• [REQUIRED WORK]:
Report, as a bare number, how many lines in the data contain "Await".

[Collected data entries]
--*--

(* ===== verification/SshConn.v ===== *)
(** The self-healing SSH connection ([src/internal/infrastructure/ssh/v2]: [errors.go],
    [conn.go], [exec.go], [options.go], the dialing of [tunnel.go]).

    A [conn] is shared by the goroutines of its callers and by its own keepalive loop. What
    each of them does is a program [cprog] whose actions are the atomic steps of the code: a
    critical section under [c.mu], a dial, the closing of a connection, joining an execution
    of the singleflight group. [SshSafety] runs any number of such programs interleaved. *)
From S2P Require Import Prelude Errors Retry.

Local Open Scope Z_scope.
Local Open Scope go_scope.

(** ** Errors ([errors.go]) *)

Definition errClosed : error := Leaf (KSentinel "ssh.errClosed" None) "ssh: client is closed".

(** The system call errors that healing may fix. *)
Definition transient_errnos : list string :=
  ["syscall.ECONNRESET"; "syscall.ECONNREFUSED"; "syscall.ECONNABORTED"; "syscall.EPIPE";
   "syscall.ETIMEDOUT"; "syscall.EHOSTUNREACH"; "syscall.ENETUNREACH"].

Definition isTransient (err : option error) : bool :=
  match err with
  | None => false
  | Some e =>
      if errors_Is e "context.Canceled" || errors_Is e "context.DeadlineExceeded" then false
      else if errors_Is e "io.EOF" || errors_Is e "io.ErrUnexpectedEOF" then true
      else if errors_Is e "net.ErrClosed" then true
      else if existsb (errors_Is e) transient_errnos then true
      else match errors_As as_net e with Some t => t | None => false end
  end.

(** ** Options ([options.go]) *)

Definition defaultDialTimeout : Z := 30 * Second.
Definition defaultKeepaliveTimeout : Z := 10 * Second.

(** The logger is left out; [hostKey] is the name of a callback. *)
Record options := mkOptions {
  keepalive : Z;
  keepaliveTimeout : Z;
  retries : Z;
  hostKey : string;
  insecureHostKey : bool;
  dialTimeout : Z
}.

Definition insecureIgnoreHostKey : string := "InsecureIgnoreHostKey".

Definition defaultOptions : options :=
  mkOptions 0 0 SSHRetryCount insecureIgnoreHostKey true defaultDialTimeout.

Definition resolveKeepaliveTimeout (interval configured : Z) : Z :=
  if 0 <? configured then configured
  else if interval <? defaultKeepaliveTimeout then interval
  else defaultKeepaliveTimeout.

Definition Option := options -> options.

Definition WithKeepalive (d : Z) : Option := fun o =>
  mkOptions d (keepaliveTimeout o) (retries o) (hostKey o) (insecureHostKey o) (dialTimeout o).

Definition WithKeepaliveTimeout (d : Z) : Option := fun o =>
  if 0 <? d
  then mkOptions (keepalive o) d (retries o) (hostKey o) (insecureHostKey o) (dialTimeout o)
  else o.

Definition WithRetries (n : Z) : Option := fun o =>
  let n := if n <? 0 then 0 else n in
  mkOptions (keepalive o) (keepaliveTimeout o) n (hostKey o) (insecureHostKey o) (dialTimeout o).

(** [nil] is no callback. *)
Definition WithHostKeyCallback (cb : option string) : Option := fun o =>
  match cb with
  | Some cb => mkOptions (keepalive o) (keepaliveTimeout o) (retries o) cb false (dialTimeout o)
  | None => o
  end.

Definition WithInsecureIgnoreHostKey : Option := fun o =>
  mkOptions (keepalive o) (keepaliveTimeout o) (retries o) insecureIgnoreHostKey true
    (dialTimeout o).

(** The options [New] builds: the defaults, changed in the order given. *)
Definition buildOptions (opts : list Option) : options :=
  fold_left (fun o opt => opt o) opts defaultOptions.

(** ** The connection *)

(** What one successful [Dial] yields: the [*ssh.Client] and the closer of its chain. *)
Notation link := Z (only parsing).

(** The fields guarded by [c.mu]. *)
Record conn := mkConn {
  client : option link;
  closer : option link;
  gen : Z;
  closed : bool
}.

Definition wrap64 (n : Z) : Z := n mod 2 ^ 64.

(** The result of one execution of [refresh]'s function: a client with its generation. *)
Definition healed : Type := result (option link * Z).

(** [Lead n]: the caller runs the function as execution [n]; [Wait n]: it gets the result of
    execution [n], which is in flight. *)
Inductive role := Lead (n : nat) | Wait (n : nat).

(** Calls on a live client that the model leaves to the peer. *)
Inductive rcall :=
| NewSession (l : link)
| SessionStart (s : Z) (cmd : string)
| SessionSignal (s : Z)
| SessionClose (s : Z)
| DialTCP (l : link) (addr : string).

(** How the [select] of a wait ends. *)
Inductive probed := ProbeDone | ProbeTimer | ProbeReply (e : option error).
Inductive waited := WaitDone (e : error) | WaitReply (e : option error).

(** [Lock f k] is a critical section that reads the fields and leaves [f] of them; [k] goes
    on with what was read. *)
Inductive cprog (A : Type) : Type :=
| Ret (a : A)
| Lock (f : conn -> conn) (k : conn -> cprog A)
| Join (key : Z) (k : role -> cprog A)
| Await (n : nat) (k : healed -> cprog A)
| Finish (key : Z) (n : nat) (r : healed) (k : cprog A)
| Dial (k : result link -> cprog A)
| CloseLink (l : link) (k : option error -> cprog A)
| LifeCancel (k : cprog A)
| WgWait (k : cprog A)
| CtxErr (k : option error -> cprog A)
| LifeErr (k : option error -> cprog A)
| Tick (k : bool -> cprog A)
| Probe (l : link) (k : probed -> cprog A)
| Call (c : rcall) (k : result Z -> cprog A)
| SelectWait (s : Z) (k : waited -> cprog A)
| Output (s : Z) (k : string -> string -> cprog A).
Arguments Ret {A} a.
Arguments Lock {A} f k.
Arguments Join {A} key k.
Arguments Await {A} n k.
Arguments Finish {A} key n r k.
Arguments Dial {A} k.
Arguments CloseLink {A} l k.
Arguments LifeCancel {A} k.
Arguments WgWait {A} k.
Arguments CtxErr {A} k.
Arguments LifeErr {A} k.
Arguments Tick {A} k.
Arguments Probe {A} l k.
Arguments Call {A} c k.
Arguments SelectWait {A} s k.
Arguments Output {A} s k.

Fixpoint cprog_bind {A B} (p : cprog A) (f : A -> cprog B) : cprog B :=
  match p with
  | Ret a => f a
  | Lock g k => Lock g (fun x => cprog_bind (k x) f)
  | Join key k => Join key (fun x => cprog_bind (k x) f)
  | Await n k => Await n (fun x => cprog_bind (k x) f)
  | Finish key n r k => Finish key n r (cprog_bind k f)
  | Dial k => Dial (fun x => cprog_bind (k x) f)
  | CloseLink l k => CloseLink l (fun x => cprog_bind (k x) f)
  | LifeCancel k => LifeCancel (cprog_bind k f)
  | WgWait k => WgWait (cprog_bind k f)
  | CtxErr k => CtxErr (fun x => cprog_bind (k x) f)
  | LifeErr k => LifeErr (fun x => cprog_bind (k x) f)
  | Tick k => Tick (fun x => cprog_bind (k x) f)
  | Probe l k => Probe l (fun x => cprog_bind (k x) f)
  | Call c k => Call c (fun x => cprog_bind (k x) f)
  | SelectWait s k => SelectWait s (fun x => cprog_bind (k x) f)
  | Output s k => Output s (fun x y => cprog_bind (k x y) f)
  end.

#[export] Instance cprog_mret : MRet cprog := fun A a => Ret a.
#[export] Instance cprog_mbind : MBind cprog := fun A B f p => cprog_bind p f.

(** [dialer.Describe()]. *)
Section Conn.
Context (describe : string).

(** [newConn] after its dial: the connection, and the interval and probe timeout of the
    keepalive loop it starts, if any. *)
Definition newConn (dialed : result link) (o : options) : result (conn * option (Z * Z)) :=
  match dialed with
  | Err err => Err (ErrorfW ("connect to " +:+ describe +:+ ": ") err "")
  | Ok l =>
      let c := mkConn (Some l) (Some l) 1 false in
      Ok (c, if 0 <? keepalive o
             then Some (keepalive o, resolveKeepaliveTimeout (keepalive o) (keepaliveTimeout o))
             else None)
  end.

Definition snapshot : cprog (option link * Z) :=
  Lock (fun c => c) (fun c => Ret (client c, gen c)).

(** [flight.Do]. *)
Definition flightDo (key : Z) (fn : cprog healed) : cprog healed :=
  Join key (fun ro =>
    match ro with
    | Wait n => Await n Ret
    | Lead n => let! r := fn in Finish key n r (Ret r)
    end).

(** The critical section that installs a new connection, unless closed in the meantime. *)
Definition install (l : link) (c : conn) : conn :=
  if closed c then c else mkConn (Some l) (Some l) (wrap64 (gen c + 1)) (closed c).

(** The function [refresh] runs through singleflight. *)
Definition reconnect (failedGen : Z) : cprog healed :=
  Lock (fun c => c) (fun c =>
    if closed c then Ret (Err errClosed)
    else if negb (gen c =? failedGen) then Ret (Ok (client c, gen c))
    else Dial (fun dialed =>
      match dialed with
      | Err dialErr => Ret (Err (ErrorfW ("reconnect to " +:+ describe +:+ ": ") dialErr ""))
      | Ok l =>
          Lock (install l) (fun c =>
            if closed c then CloseLink l (fun _ => Ret (Err errClosed))
            else
              let newGen := wrap64 (gen c + 1) in
              match closer c with
              | Some old => CloseLink old (fun _ => Ret (Ok (Some l, newGen)))
              | None => Ret (Ok (Some l, newGen))
              end)
      end)).

Definition refresh (failedGen : Z) : cprog healed := flightDo failedGen (reconnect failedGen).

Definition isClosed : cprog bool := Lock (fun c => c) (fun c => Ret (closed c)).

Definition probeKeepalive (timeout : Z) (l : link) : cprog (option error) :=
  Probe l (fun ev =>
    match ev with
    | ProbeDone => LifeErr Ret
    | ProbeTimer => Ret (Some (Errorf ("ssh: keepalive probe timed out after " +:+ fmt_duration timeout)))
    | ProbeReply e => Ret e
    end).

(** One round of [keepaliveLoop]: [true] to go on. *)
Definition keepaliveRound (probeTimeout : Z) : cprog bool :=
  Tick (fun fired =>
    if fired : bool then
      let! '(cl, g) := snapshot in
      match cl with
      | None => mret true
      | Some l =>
          let! err := probeKeepalive probeTimeout l in
          if is_nil err then mret true
          else LifeErr (fun ce =>
            if negb (is_nil ce) then Ret false
            else
              let! r := refresh g in
              match r with
              | Ok _ => mret true
              | Err _ =>
                  let! cd := isClosed in
                  if cd : bool then mret false
                  else LifeErr (fun ce => Ret (is_nil ce))
              end)
      end
    else Ret false).

Definition Close : cprog (option error) :=
  Lock (fun c => if closed c then c else mkConn None None (gen c) true) (fun c =>
    if closed c then Ret None
    else LifeCancel (WgWait (
      match closer c with
      | Some cl => CloseLink cl (fun err =>
          Ret (if negb (is_nil err) && negb (isTransient err) then err else None))
      | None => Ret None
      end))).

(** [withConn]: [left] retries are left after this attempt. *)
Fixpoint withConn_loop {T} (op : link -> cprog (result T)) (left : nat) (attempt : Z)
    (cl : option link) (g : Z) : cprog (result T) :=
  CtxErr (fun ce =>
    match ce with
    | Some err => Ret (Err err)
    | None =>
        match cl with
        | None => Ret (Err errClosed)
        | Some l =>
            let! r := op l in
            match r with
            | Ok result => mret (Ok result)
            | Err err =>
                CtxErr (fun ce =>
                  match ce with
                  | Some ce => Ret (Err ce)
                  | None =>
                      if negb (isTransient (Some err)) then Ret (Err err)
                      else match left with
                           | O => Ret (Err (ErrorfW ("after " +:+ pretty (attempt + 1) +:+
                                                     " attempt(s): ") err ""))
                           | S left' =>
                               let! h := refresh g in
                               match h with
                               | Err err => mret (Err (ErrorfW "heal connection: " err ""))
                               | Ok (cl', g') => withConn_loop op left' (attempt + 1) cl' g'
                               end
                           end
                  end)
            end
        end
    end).

Definition withConn {T} (retries : Z) (op : link -> cprog (result T)) : cprog (result T) :=
  let! '(cl, g) := snapshot in
  withConn_loop op (Z.to_nat retries) 0 cl g.

(** ** Operations over it ([exec.go], [tunnel.go]) *)

Record ExecResult := mkExec { Stdout : string; Stderr : string; ExitCode : Z }.

Definition openSession (l : link) : cprog (result Z) :=
  Call (NewSession l) (fun r =>
    match r with
    | Err err => Ret (Err (ErrorfW "open ssh session: " err ""))
    | Ok s => Ret (Ok s)
    end).

Definition runWithContext (session : Z) (cmd : string)
    : cprog (option error) :=
  Call (SessionStart session cmd) (fun r =>
    match r with
    | Err err => Ret (Some (ErrorfW "start command: " err ""))
    | Ok _ =>
        SelectWait session (fun ev =>
          match ev with
          | WaitDone ctxe =>
              Call (SessionSignal session) (fun _ =>
              Call (SessionClose session) (fun _ => Ret (Some ctxe)))
          | WaitReply (Some err) =>
              Ret (Some (ErrorfW ("command " +:+ quote cmd +:+ " failed: ") err ""))
          | WaitReply None => Ret None
          end)
    end).

Definition Exec (retries : Z) (cmd : string)
    : cprog (ExecResult * option error) :=
  let! opened := withConn retries openSession in
  match opened with
  | Err err => mret (mkExec "" "" 0, Some err)
  | Ok session =>
      let! runErr := runWithContext session cmd in
      Output session (fun out err =>
        let code := match runErr with Some e => default 0 (errors_As as_exit e) | None => 0 end in
        Call (SessionClose session) (fun _ => Ret (mkExec out err code, runErr)))
  end.

(** The connection a tunnel forwards to; a dial that loses against the context is closed by
    its own goroutine. *)
Definition dialChannel (addr : string) (l : link) : cprog (result Z) :=
  Call (DialTCP l addr) Ret.

Definition forward (retries : Z) (remotePort : Z) : cprog (result Z) :=
  withConn retries (dialChannel ("127.0.0.1:" +:+ pretty remotePort)).
End Conn.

--*--

• [TASK SOLUTION]:
4